Sierra Leonean former soccer player (born 1979)

Mustapha Pa Safa Sama (born 31 October 1979 in Freetown) is a Sierra Leonean former soccer player.

==Career==

===Early career in Africa===
Pa Safa was born and raised in Wellington, a poor neighbourhood in the east end of Freetown. He started his football career with his hometown club Wellington People in 1996 as a 17-year-old, and would later go on to play for several clubs in the Sierra Leone National Premier League, including Wusum Stars, Ports Authority and East End Lions, with whom he won the Sierra Leone National Premier League in 1999.

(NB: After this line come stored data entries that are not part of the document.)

(** Any number of ticks on validated members: the loop completes, only the
    model changes, the names of its DOFs stay, and each tick commands the
    controlled handles in order. *)
Lemma run_ticks_spec c hws sk :
  validated c → skeleton_ c = Some sk →
  Forall (λ hw, handles_registered hw (controlled_joint_handles_ c)) hws →
  ∃ sk' logs,
    run_ticks c hws = Some (set_skeleton (Some sk') c, logs) ∧
    getName <$> sk' = getName <$> sk ∧
    validated (set_skeleton (Some sk') c) ∧
    length logs = length hws ∧
    Forall (λ log, log.*1 = controlled_joint_handles_ c) logs.
Proof.
  intros HV Hsk Hregs. revert c sk HV Hsk Hregs.
  induction hws as [|hw hws IH]; intros c sk HV Hsk Hregs.
  - exists sk, []. simpl. split_and!; [|done| |done|constructor].
    + f_equal. f_equal. destruct c; simpl in *. by rewrite Hsk.
    + assert (set_skeleton (Some sk) c = c) as ->; [|done].
      destruct c; simpl in *. by rewrite Hsk.
  - apply Forall_cons in Hregs as [Hreg Hregs].
    pose proof (validated_consistent _ _ HV Hreg) as Hc.
    destruct (update_spec c hw Hc) as (sk0 & grp & log & Hsk0 & Hgrp & _ & Hm & Hup).
    rewrite Hsk in Hsk0. injection Hsk0 as <-.
    destruct (update_validated c hw HV Hreg)
      as (sk0 & sk1 & hw' & log' & Hsk0 & Hsk1 & _ & Hup' & HV').
    rewrite Hsk in Hsk0. injection Hsk0 as <-. subst sk1.
    set (sk2 := computeInverseDynamics
                  (imap (synced hw (jh_name <$> controlled_joint_handles_ c) sk) sk)) in *.
    destruct (IH (set_skeleton (Some sk2) c) sk2 HV' eq_refl Hregs)
      as (sk' & logs & Hrun & Hnames & HV'' & Hlen & Hlogs).
    exists sk', (log :: logs). simpl. rewrite Hup. simpl. rewrite Hrun. simpl.
    split_and!; [done| |done|by rewrite Hlen|].
    + rewrite Hnames. unfold sk2.
      by rewrite computeInverseDynamics_names, imap_synced_names.
    + constructor; [|done].
      destruct Hc as (sk0 & grp0 & _ & Hgrp0 & _ & Hl & _).
      rewrite Hgrp in Hgrp0. injection Hgrp0 as <-.
      by eapply commands_handles.
Qed.

Lemma filter_all {A} (P : A → Prop) `{!∀ x, Decision (P x)} (l : list A) :
  Forall P l → filter P l = l.
Proof.
  induction 1 as [|x l Hx _ IH]; [done|].
  by rewrite filter_cons_True, IH.
Qed.

(** On validated members no lookup of the first loop fails. *)
Lemma validated_resolving c sk :
  validated c → skeleton_ c = Some sk →
  resolving_handles sk (controlled_joint_handles_ c) = controlled_joint_handles_ c.
Proof.
  intros (sk' & grp & Hsk' & _ & HV) Hsk. rewrite Hsk in Hsk'. injection Hsk' as <-.
  unfold resolving_handles. apply filter_all.
  apply Forall_forall. intros h Hh. apply list_elem_of_lookup in Hh as [i Hi].
  destruct (Forall2_lookup_r _ _ _ _ _ HV Hi) as (p & _ & d & _ & Hn & Hidx).
  rewrite Hn, Hidx. by eexists.
Qed.

Lemma emplace_mono k v m k' v' :
  m !! k' = Some v' → emplace k v m !! k' = Some v'.
Proof.
  intros H. unfold emplace. destruct (m !! k) eqn:E; [done|].
  rewrite lookup_insert_ne; [done|]. intros ->. congruence.
Qed.

(** The first loop of [init] never overwrites an entry of the map. *)
Lemma add_controlled_dofs_mono sk names grp m ok grp' m' k v :
  add_controlled_dofs sk names grp m = (ok, (grp', m')) →
  m !! k = Some v → m' !! k = Some v.
Proof.
  revert grp m. induction names as [|a names IH]; intros grp m; simpl.
  - by intros [= _ _ <-].
  - destruct (getDof sk a) as [[p d]|]; [|by intros [= _ _ <-]].
    intros H Hk. eapply IH; [done|]. by apply emplace_mono.
Qed.

(** The group that the first loop builds does not depend on the map. *)
Lemma add_controlled_dofs_group sk names grp m1 m2 :
  (add_controlled_dofs sk names grp m1).1 = (add_controlled_dofs sk names grp m2).1 ∧
  (add_controlled_dofs sk names grp m1).2.1 = (add_controlled_dofs sk names grp m2).2.1.
Proof.
  revert grp m1 m2. induction names as [|a names IH]; intros grp m1 m2; simpl; [done|].
  destruct (getDof sk a) as [[p d]|]; [|done]. apply IH.
Qed.

(** The first loop of [init] keeps the map in agreement with the group,
    and on completion the keys it added are the names of the list. *)
Lemma add_controlled_dofs_agrees sk names grp m ok grp' m' :
  add_controlled_dofs sk names grp m = (ok, (grp', m')) →
  map_agrees sk grp m →
  map_agrees sk grp' m' ∧
  (ok = true → ∀ name, is_Some (m' !! name) ↔ is_Some (m !! name) ∨ name ∈ names).
Proof.
  revert grp m. induction names as [|a names IH]; intros grp m; simpl.
  - intros [= <- <- <-] Hag. split; [done|]. intros _ name.
    rewrite elem_of_nil. split; [by left|by intros [?|?]].
  - destruct (getDof sk a) as [[p d]|] eqn:Ha.
    2:{ intros [= <- <- <-] Hag. split; [done|]. done. }
    apply getDof_Some in Ha as (Hd & Hn & Hidx).
    intros Hadd (Hnd & Hmap & Hgrp).
    assert (map_agrees sk (addDof grp p)
              (emplace (getName d) (getNumDofs (addDof grp p) - 1) m) ∧
            ∀ name, is_Some (emplace (getName d) (getNumDofs (addDof grp p) - 1) m !! name)
                    ↔ is_Some (m !! name) ∨ name = a) as [Hag Hkeys].
    { rewrite Hn. unfold emplace. destruct (m !! a) as [i|] eqn:Hma.
      - destruct (Hmap a i Hma) as (p' & Hi & Hidx').
        assert (p' = p) as -> by congruence.
        assert (p ∈ grp) as Hin by (by eapply list_elem_of_lookup_2).
        unfold addDof. rewrite decide_True by done.
        split; [done|]. intros name. split; [by left|].
        intros [?| ->]; [done|by rewrite Hma].
      - assert (p ∉ grp) as Hnin.
        { intros Hin. destruct (Hgrp p Hin) as (name & Hsome & Hidx').
          rewrite (dof_index_inj _ _ _ _ Hidx' Hidx), Hma in Hsome. by destruct Hsome. }
        unfold addDof, getNumDofs. rewrite decide_False by done.
        rewrite length_app. simpl.
        replace (length grp + 1 - 1) with (length grp) by lia.
        split; [split_and!|].
        + apply NoDup_app. split_and!; [done| |apply NoDup_singleton].
          intros x Hx. rewrite list_elem_of_singleton. by intros ->.
        + intros name i. destruct (decide (a = name)) as [<-|Hne].
          * rewrite lookup_insert_eq. intros [= <-]. exists p. split; [|done].
            by rewrite list_lookup_middle.
          * rewrite lookup_insert_ne by done. intros Hi.
            destruct (Hmap name i Hi) as (q & Hq & Hidx'). exists q. split; [|done].
            by apply lookup_app_l_Some.
        + intros q Hq. apply elem_of_app in Hq as [Hq|Hq].
          * destruct (Hgrp q Hq) as (name & Hsome & Hidx'). exists name. split; [|done].
            destruct (decide (a = name)) as [<-|Hne].
            -- by rewrite lookup_insert_eq.
            -- by rewrite lookup_insert_ne.
          * apply list_elem_of_singleton in Hq as ->. exists a.
            by rewrite lookup_insert_eq.
        + intros name. destruct (decide (a = name)) as [<-|Hne].
          * rewrite lookup_insert_eq. split; [by right|by eexists].
          * rewrite lookup_insert_ne by done. split; [by left|].
            intros [?|?]; [done|congruence]. }
    destruct (IH _ _ Hadd Hag) as [Hag' Hkeys'].
    split; [done|]. intros Hok name. rewrite (Hkeys' Hok), Hkeys, elem_of_cons.
    split; [intros [[?|?]|?]|intros [?|[?|?]]]; eauto.
Qed.

(** ** Further properties of initialisation and of the control cycle *)

(** X1. When the description is found but the parser returns no model,
    [init] returns false with a null model, whatever model the controller
    held before, touches no other member, and the controller manager never
    runs the control loop. *)
Theorem init_fails_on_unparsable_description robot n c doc hws :
  getParam_string n (robot_description_parameter n) = Some doc →
  parseSkeletonString doc = None →
  init robot n c = Some (false, set_skeleton None c) ∧
  controller_manager robot n hws = Some (false, []).
Proof.
  intros Hdoc Hparse. split.
  - unfold init. rewrite Hdoc. simpl. by rewrite Hparse.
  - apply controller_manager_refused
      with (c := set_skeleton None GravityCompensationController_new).
    unfold init. rewrite Hdoc. simpl. by rewrite Hparse.
Qed.

(** X2. When the model is loaded but the [joints] parameter is absent, is
    not an array, or has an entry that is not a string, [init] returns
    false: the model stays loaded in the controller, the group, the map
    and the handle lists are untouched, and the controller manager never
    runs the control loop. *)
Theorem init_fails_without_joint_list robot n c doc sk hws :
  getParam_string n (robot_description_parameter n) = Some doc →
  parseSkeletonString doc = Some sk →
  getParam_strings n "joints" = None →
  init robot n c = Some (false, set_skeleton (Some sk) c) ∧
  controller_manager robot n hws = Some (false, []).
Proof.
  intros Hdoc Hparse Hj. split.
  - unfold init. rewrite Hdoc. simpl. by rewrite Hparse, Hj.
  - apply controller_manager_refused
      with (c := set_skeleton (Some sk) GravityCompensationController_new).
    unfold init. rewrite Hdoc. simpl. by rewrite Hparse, Hj.
Qed.

(** X3. [init] on a fresh controller returns true exactly when the
    description is found and parses, the joint list is found, every name
    of the list resolves in the model, and every name of the list has a
    command handle.  The state interface plays no part. *)
Theorem init_succeeds_iff robot n :
  (∃ c, init robot n GravityCompensationController_new = Some (true, c)) ↔
  ∃ doc sk names,
    getParam_string n (robot_description_parameter n) = Some doc ∧
    parseSkeletonString doc = Some sk ∧
    getParam_strings n "joints" = Some names ∧
    Forall (λ name, is_Some (getDof sk name)) names ∧
    Forall (λ name, is_Some (effort_joint_interface robot !! name)) names.
Proof.
  split.
  - intros [c Hinit]. by eapply init_true_inv.
  - intros (doc & sk & names & H1 & H2 & H3 & H4 & H5).
    destruct (init_ok robot n doc sk names H1 H2 H3 H4 H5) as (? & ? & ? & _ & _ & _ & Hinit).
    eauto.
Qed.

(** X4. After a successful [init], also when the joint list repeats names:
    the controlled group holds no DOF twice, its DOFs are those the names
    of the list resolve to, the keys of the name-to-index map are the
    names of the list, and the map sends a name to [i] exactly when the
    i-th DOF of the group is the one the name resolves to. *)
Theorem init_map_agrees_with_group robot n c names :
  init robot n GravityCompensationController_new = Some (true, c) →
  getParam_strings n "joints" = Some names →
  ∃ sk grp,
    skeleton_ c = Some sk ∧ controlled_skeleton_ c = Some grp ∧
    NoDup grp ∧
    (∀ p, p ∈ grp ↔ ∃ name, name ∈ names ∧ dof_index sk name = Some p) ∧
    (∀ name, is_Some (controlled_joint_map_ c !! name) ↔ name ∈ names) ∧
    (∀ name i, controlled_joint_map_ c !! name = Some i
               ↔ ∃ p, grp !! i = Some p ∧ dof_index sk name = Some p).
Proof.
  intros Hinit Hnames.
  destruct (init_true_inv _ _ _ Hinit) as (doc & sk & names' & H1 & H2 & H3 & H4 & H5).
  rewrite Hnames in H3. injection H3 as <-.
  destruct (init_ok robot n doc sk names H1 H2 Hnames H4 H5)
    as (ptrs & m & handles & HF & Hadd & _ & Heq).
  rewrite Hinit in Heq. injection Heq as ->.
  destruct (add_controlled_dofs_agrees _ _ _ _ _ _ _ Hadd) as [(Hnd & Hmap & Hgrp) Hkeys].
  { split_and!; [constructor| |].
    - intros name i H. by rewrite lookup_empty in H.
    - intros p H. by apply elem_of_nil in H. }
  assert (∀ name, is_Some (m !! name) ↔ name ∈ names) as Hkeys'.
  { intros name. rewrite (Hkeys eq_refl). rewrite lookup_empty. split.
    - intros [[? ?]|?]; done.
    - by right. }
  exists sk, (foldl addDof [] ptrs). simpl. split_and!; [done|done|done| |done|].
  - intros p. rewrite elem_of_foldl_addDof. split.
    + intros [H|H]; [by apply elem_of_nil in H|].
      apply list_elem_of_lookup in H as [i Hi].
      destruct (Forall2_lookup_r _ _ _ _ _ HF Hi) as (name & Hname & Hidx).
      exists name. split; [by eapply list_elem_of_lookup_2|done].
    + intros (name & Hname & Hidx). right.
      apply list_elem_of_lookup in Hname as [i Hi].
      destruct (Forall2_lookup_l _ _ _ _ _ HF Hi) as (q & Hq & Hidx').
      assert (q = p) as -> by congruence. by eapply list_elem_of_lookup_2.
  - intros name i. split; [apply Hmap|].
    intros (p & Hp & Hidx).
    destruct (Hgrp p) as (name' & [j Hj] & Hidx'); [by eapply list_elem_of_lookup_2|].
    rewrite (dof_index_inj _ _ _ _ Hidx' Hidx) in Hj.
    destruct (Hmap name j Hj) as (q & Hq & Hidx'').
    assert (q = p) as -> by congruence.
    by rewrite (NoDup_lookup _ _ _ _ Hnd Hp Hq).
Qed.
(** [s.rstrip()]: what is left of [s] from a byte on, once its own tail is
    stripped, is dropped when it is one character of white space. *)
Fixpoint rstrip (s : string) : string :=
  match s with
  | EmptyString => EmptyString
  | String c r =>
      let r := rstrip r in
      if is_space (bytes (String c r)) then EmptyString else String c r
  end.

(** [s.strip()]. *)
Definition strip (s : string) : string := rstrip (lstrip s).

(** *** Lists *)

(** [l.sort(key=key, reverse=True)]: stable, greatest key first. *)
Fixpoint insert_desc {A} (key : A → Z) (x : A) (l : list A) : list A :=
  match l with
  | [] => [x]
  | y :: r => if Z.leb (key y) (key x) then x :: y :: r else y :: insert_desc key x r
  end.

Fixpoint sort_desc {A} (key : A → Z) (l : list A) : list A :=
  match l with
  | [] => []
  | x :: r => insert_desc key x (sort_desc key r)
  end.

(** [s.split(sep)] for a one-character [sep]: the pieces between the
    occurrences of [sep], empty ones included. *)
Fixpoint split (sep : ascii) (s : string) : list string :=
  match s with
  | EmptyString => [EmptyString]
  | String c r =>
      if Ascii.eqb c sep then EmptyString :: split sep r
      else
        match split sep r with
        | h :: t => String c h :: t
        | [] => [String c EmptyString]
        end
  end.

End py.
Import py.

(** ** [app/exceptions.py] *)

Module exceptions.

(** The subclasses of [AnvayaException], each with the arguments of its
    constructor.  [kwargs] of [NotFoundError] are the keyword conditions a
    caller passes ([slug=...]). *)
Inductive AnvayaException :=
| NotFoundError (resource : string) (identifier : option string)
    (kwargs : list (string * string))
| ValidationError (message : string) (field : option string)
| AuthenticationError (message : string)
| AuthorizationError (message : string)
| FileUploadError (message : string) (filename : option string)
| ExternalServiceError (service message : string)
| DatabaseError (message : string).

Definition message (e : AnvayaException) : string :=
  match e with
  | NotFoundError resource identifier kwargs =>
      if str_truthy identifier then
        resource +:+ " with identifier '" +:+ default "" identifier +:+ "' not found"
      else
        match kwargs with
        | _ :: _ =>
            let conditions :=
              join ", " (map (λ kv, kv.1 +:+ "='" +:+ kv.2 +:+ "'") kwargs) in
            resource +:+ " not found (" +:+ conditions +:+ ")"
        | [] => resource +:+ " not found"
        end
  | ValidationError message _ => message
  | AuthenticationError message => message
  | AuthorizationError message => message
  | FileUploadError message _ => message
  | ExternalServiceError service message => service +:+ " error: " +:+ message
  | DatabaseError message => message
  end.

Definition status_code (e : AnvayaException) : Z :=
  match e with
  | NotFoundError _ _ _ => 404
  | ValidationError _ _ => 422
  | AuthenticationError _ => 401
  | AuthorizationError _ => 403
  | FileUploadError _ _ => 400
  | ExternalServiceError _ _ => 502
  | DatabaseError _ => 500
  end.

Definition error_code (e : AnvayaException) : string :=
  match e with
  | NotFoundError _ _ _ => "NOT_FOUND"
  | ValidationError _ _ => "VALIDATION_ERROR"
  | AuthenticationError _ => "AUTHENTICATION_ERROR"
  | AuthorizationError _ => "AUTHORIZATION_ERROR"
  | FileUploadError _ _ => "FILE_UPLOAD_ERROR"
  | ExternalServiceError _ _ => "EXTERNAL_SERVICE_ERROR"
  | DatabaseError _ => "DATABASE_ERROR"
  end.

(** The [details] an exception is constructed with; [details or {}] of the
    base class makes a missing dictionary an empty one. *)
Definition details (e : AnvayaException) : gmap string string :=
  match e with
  | NotFoundError resource _ kwargs =>
      foldl (λ d kv, <[kv.1 := kv.2]> d) {[ "resource" := resource ]} kwargs
  | ValidationError _ field =>
      if str_truthy field then {[ "field" := default "" field ]} else ∅
  | FileUploadError _ filename =>
      if str_truthy filename then {[ "filename" := default "" filename ]} else ∅
  | ExternalServiceError service _ => {[ "service" := service ]}
  | AuthenticationError _ | AuthorizationError _ | DatabaseError _ => ∅
  end.

(** A value of the JSON body of an error response. *)
Inductive Json :=
| JStr (s : string)
| JObj (fields : gmap string string).

(** [AnvayaException.to_dict]. *)
Definition to_dict (e : AnvayaException) : gmap string Json :=
  let response : gmap string Json :=
    {[ "detail" := JStr (message e); "error_code" := JStr (error_code e) ]} in
  if bool_decide (details e ≠ ∅) then <["details" := JObj (details e)]> response
  else response.
(** * Motion-based German learning app: gesture pipeline and persistence

    A shallow embedding of

    - the gesture smoothing and frame dispatch code of the camera feed
      component ([CameraFeed]),
    - the debounced lesson-progress storage ([ProgressStorage]),
    - the settings panel's storage helpers ([SettingsPanel]),

    together with the properties their design document states for them.

    JavaScript numbers are IEEE-754 binary64 values; they are represented by
    [spec_float] at precision 53 and maximal exponent 1024, so comparisons and
    arithmetic on them are the floating-point ones. *)

From Stdlib Require Import ZArith List String Ascii Bool Lia.
From Stdlib Require Import SpecFloat.
From stdpp Require Import base option list gmap strings pretty.

Local Open Scope nat_scope.

(** ** JavaScript numbers *)

Module Js.

Definition prec : Z := 53.
Definition emax : Z := 1024.

(** A Number value. *)
Definition number := spec_float.

#[export] Instance number_eq_dec : EqDecision number.
Proof. solve_decision. Defined.

Definition NaN : number := S754_nan.
Definition Infinity : number := S754_infinity false.

(** The Number value of an integer literal. *)
Definition of_Z (z : Z) : number := binary_normalize prec emax z 0 false.

(** The Number value of the decimal [m * 10 ^ e10], for [m >= 0], rounded
    to nearest, ties to even. *)
Definition of_decimal (negative : bool) (m e10 : Z) : number :=
  match m with
  | Z0 => S754_zero negative
  | Zpos p =>
      match e10 with
      | Zneg k =>
          SFdiv prec emax (S754_finite negative p 0)
                (S754_finite false (Pos.pow 10 k) 0)
      | Z0 => binary_round prec emax negative p 0
      | Zpos k => binary_round prec emax negative (p * Pos.pow 10 k) 0
      end
  | Zneg _ => S754_nan
  end.

Definition sub (x y : number) : number := SFsub prec emax x y.
Definition div (x y : number) : number := SFdiv prec emax x y.

(** [x >= y] and [x <= y]; both are false when an operand is NaN. *)
Definition ge (x y : number) : bool := SFleb y x.
Definition le (x y : number) : bool := SFleb x y.

Definition isNaN (x : number) : bool :=
  match x with S754_nan => true | _ => false end.

Definition isFinite (x : number) : bool :=
  match x with S754_zero _ | S754_finite _ _ _ => true | _ => false end.

(** *** Reading numbers from strings *)

Definition is_digit (c : ascii) : bool :=
  let n := nat_of_ascii c in (48 <=? n) && (n <=? 57).

Definition digit_value (c : ascii) : Z := Z.of_nat (nat_of_ascii c) - 48.

(** The white space and line terminator characters that are a single
    byte: TAB, LF, VT, FF, CR and SP. *)
Definition is_white_space (c : ascii) : bool :=
  let n := nat_of_ascii c in
  (n =? 9) || (n =? 10) || (n =? 11) || (n =? 12) || (n =? 13) || (n =? 32).

(** The one of two bytes, U+00A0. *)
Definition is_white_space2 (c1 c2 : ascii) : bool :=
  (nat_of_ascii c1 =? 194) && (nat_of_ascii c2 =? 160).

(** Those of three bytes: U+1680, U+2000 to U+200A, U+2028, U+2029,
    U+202F, U+205F, U+3000 and U+FEFF. *)
Definition is_white_space3 (c1 c2 c3 : ascii) : bool :=
  let n1 := nat_of_ascii c1 in
  let n2 := nat_of_ascii c2 in
  let n3 := nat_of_ascii c3 in
  ((n1 =? 225) && (n2 =? 154) && (n3 =? 128))
  || ((n1 =? 226) && (n2 =? 128)
      && (((128 <=? n3) && (n3 <=? 138)) || (n3 =? 168) || (n3 =? 169)
          || (n3 =? 175)))
  || ((n1 =? 226) && (n2 =? 129) && (n3 =? 159))
  || ((n1 =? 227) && (n2 =? 128) && (n3 =? 128))
  || ((n1 =? 239) && (n2 =? 187) && (n3 =? 191)).

(** The string without the white space and line terminators it starts
    with. *)
Fixpoint trim_start (s : string) : string :=
  match s with
  | String c1 rest1 =>
      if is_white_space c1 then trim_start rest1
      else
        match rest1 with
        | String c2 rest2 =>
            if is_white_space2 c1 c2 then trim_start rest2
            else
              match rest2 with
              | String c3 rest3 =>
                  if is_white_space3 c1 c2 c3 then trim_start rest3 else s
              | EmptyString => s
              end
        | EmptyString => s
        end
  | EmptyString => s
  end.

(** Reads a run of decimal digits on top of the value [acc]; returns the
    value, the number of digits read and the rest of the string. *)
Fixpoint scan_digits (acc : Z) (count : nat) (s : string) : Z * nat * string :=
  match s with
  | String c rest =>
      if is_digit c then scan_digits (10 * acc + digit_value c) (S count) rest
      else (acc, count, s)
  | EmptyString => (acc, count, s)
  end.

Definition scan_sign (s : string) : bool * string :=
  match s with
  | String "+" rest => (false, rest)
  | String "-" rest => (true, rest)
  | _ => (false, s)
  end.

(** An exponent part, when the string starts with a complete one. *)
Definition scan_exponent (s : string) : Z * string :=
  match s with
  | String c rest =>
      if (Ascii.eqb c "e" || Ascii.eqb c "E")%bool then
        let '(negative, rest1) := scan_sign rest in
        let '(e, count, rest2) := scan_digits 0 0 rest1 in
        if count =? 0 then (0%Z, s)
        else ((if negative then - e else e)%Z, rest2)
      else (0%Z, s)
  | EmptyString => (0%Z, s)
  end.

Fixpoint starts_with (p s : string) : option string :=
  match p, s with
  | EmptyString, _ => Some s
  | String a p', String b s' => if Ascii.eqb a b then starts_with p' s' else None
  | String _ _, EmptyString => None
  end.

(** The global function [parseFloat]: the longest prefix of the trimmed
    string that is a decimal literal, or NaN when there is none. *)
Definition parseFloat (s : string) : number :=
  let '(negative, s1) := scan_sign (trim_start s) in
  match starts_with "Infinity" s1 with
  | Some _ => S754_infinity negative
  | None =>
      let '(m1, n1, s2) := scan_digits 0 0 s1 in
      let '(m2, n2, s3) :=
        match s2 with
        | String "." rest => scan_digits m1 0 rest
        | _ => (m1, 0, s2)
        end in
      if (n1 =? 0) && (n2 =? 0) then NaN
      else
        let '(e, _) := scan_exponent s3 in
        of_decimal negative m2 (e - Z.of_nat n2)
  end.

(** *** Writing numbers *)

(** The decimal digits of a natural number. *)
Definition digits_of (n : N) : string := pretty n.

Fixpoint zeros (n : nat) : string :=
  match n with O => EmptyString | S n' => String "0" (zeros n') end.

Fixpoint take_string (n : nat) (s : string) : string :=
  match n, s with
  | S n', String c rest => String c (take_string n' rest)
  | _, _ => EmptyString
  end.

Fixpoint drop_string (n : nat) (s : string) : string :=
  match n, s with
  | S n', String _ rest => drop_string n' rest
  | _, _ => s
  end.

(** A positive finite number [m * 2 ^ e] as a fraction. *)
Definition fraction_of (m : positive) (e : Z) : Z * Z :=
  match e with
  | Zneg k => (Zpos m, Zpos (Pos.pow 2 k))
  | Z0 => (Zpos m, 1%Z)
  | Zpos k => (Zpos (m * Pos.pow 2 k), 1%Z)
  end.

(** The least [n] with [num / den < 10 ^ n], searched upwards from
    [lo]. *)
Fixpoint magnitude_from (fuel : nat) (lo : Z) (num den : Z) : Z :=
  match fuel with
  | O => lo
  | S fuel' =>
      let below :=
        match lo with
        | Zneg k => (num * Z.pow 10 (Zpos k) <? den)%Z
        | _ => (num <? den * Z.pow 10 lo)%Z
        end in
      if below then lo else magnitude_from fuel' (lo + 1)%Z num den
  end.

(** A lower bound of that [n] for [m * 2 ^ e], at most two below it: the
    binary logarithm of the number, rounded down, times an approximation of
    the decimal logarithm of 2. *)
Definition magnitude_estimate (m : positive) (e : Z) : Z :=
  ((Z.log2 (Zpos m) + e) * 30103 / 100000)%Z.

Sama also played for Algerian side JS Kabylie and Cape Verdean team Boavista prior to his move to Europe.

===Global nomad===
Sama was signed by Swedish club Vasalund/Essinge IF in 2000, initiating a trip across the second divisions of Europe, playing for FK Haugesund in the Norwegian Adeccoligaen, Charleroi in the Belgian First Division, and Syrianska FC in Sweden. Sama was controversially terminated by Charleroi in 2005 after a dispute over the payment of match bonuses.

Sama moved to his third continent – Asia – in 2006 to play for LG-ACB Ha Noi in the Vietnamese V-League, moved to Indonesia to play for Persija Jakarta in 2007, and then moved west to play for Al-Wahda in Syria in 2008.

Sama then took on his fourth continent – North America – in March 2009 when he signed for the Carolina RailHawks in the USL First Division. After failing to get clearance to transfer to Carolina, Sama briefly went on trial with the San Jose Earthquakes.